● **Brief**
Beneath this line is the data. Output exactly the lines from the line with "rx_wf s /\ raw_bit_stream s .& 0xFF = 0." to the line with "slice (buffer s)", both ends included, and nothing more.

● **Source records**
******************************

Record hdlc_rx_stats_t := {
  bytes_received : Z;
  good_frames : Z;
  crc_errors : Z;
  length_errors : Z;
  aborts : Z;
}.

Definition hdlc_rx_get_stats (s : hdlc_rx_state_t) : hdlc_rx_stats_t :=
  {| bytes_received := rx_bytes s; good_frames := rx_frames s; crc_errors := rx_crc_errors s;
     length_errors := rx_length_errors s; aborts := rx_aborts s |}.

(** ** The invariant *)

Record rx_wf (s : hdlc_rx_state_t) : Prop := {
  wf_crc : crc_bytes s = 2 \/ crc_bytes s = 4;
  wf_max : 0 <= max_frame_len s <= sizeof_buffer;
  wf_buffer : zlen (buffer s) = sizeof_buffer;
  wf_octets : bytes (buffer s);
  wf_threshold : 1 <= framing_ok_threshold s;
  wf_flags : 0 <= flags_seen s <= framing_ok_threshold s;
  wf_len : 0 <= len s <= sizeof_buffer \/
           len s = sizeof_buffer + 1 /\ flags_seen s < framing_ok_threshold s;
  wf_raw : 0 <= raw_bit_stream s < 2 ^ 32;
  wf_byte : is_byte (byte_in_progress s);
  wf_bits : 0 <= num_bits s /\ (framing_ok_threshold s <= flags_seen s -> num_bits s < 8);
}.

(** Between calls the octet below the sampling point is clear too. *)
Definition rx_ready (s : hdlc_rx_state_t) : Prop :=
  rx_wf s /\ raw_bit_stream s .& 0xFF = 0.

(** What a receiver in state [s] may report: a handler is only given data
    inside the buffer, a bad frame only when asked for; a good frame fits, and
    is what the buffer holds less its check octets, which are the right ones. *)
Definition rx_event_ok (s : hdlc_rx_state_t) (e : rx_event) : Prop :=
  match e with
  | Frame data flen true =>
      zlen data = flen /\ 0 <= flen /\ flen + crc_bytes s <= max_frame_len s /\
      slice (buffer s) 0 (len s) =
        fst (if crc_bytes s =? 2 then crc_itu16_append data else crc_itu32_append data)
  | Frame data flen false =>
      zlen data = flen /\ 0 <= flen <= sizeof_buffer /\ report_bad_frames s = true
  | _ => True
  end.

******************************

● **Answer section**
  rx_wf s /\ raw_bit_stream s .& 0xFF = 0.

(** What a receiver in state [s] may report: a handler is only given data
    inside the buffer, a bad frame only when asked for; a good frame fits, and
    is what the buffer holds less its check octets, which are the right ones. *)
Definition rx_event_ok (s : hdlc_rx_state_t) (e : rx_event) : Prop :=
  match e with
  | Frame data flen true =>
      zlen data = flen /\ 0 <= flen /\ flen + crc_bytes s <= max_frame_len s /\
      slice (buffer s) 0 (len s) =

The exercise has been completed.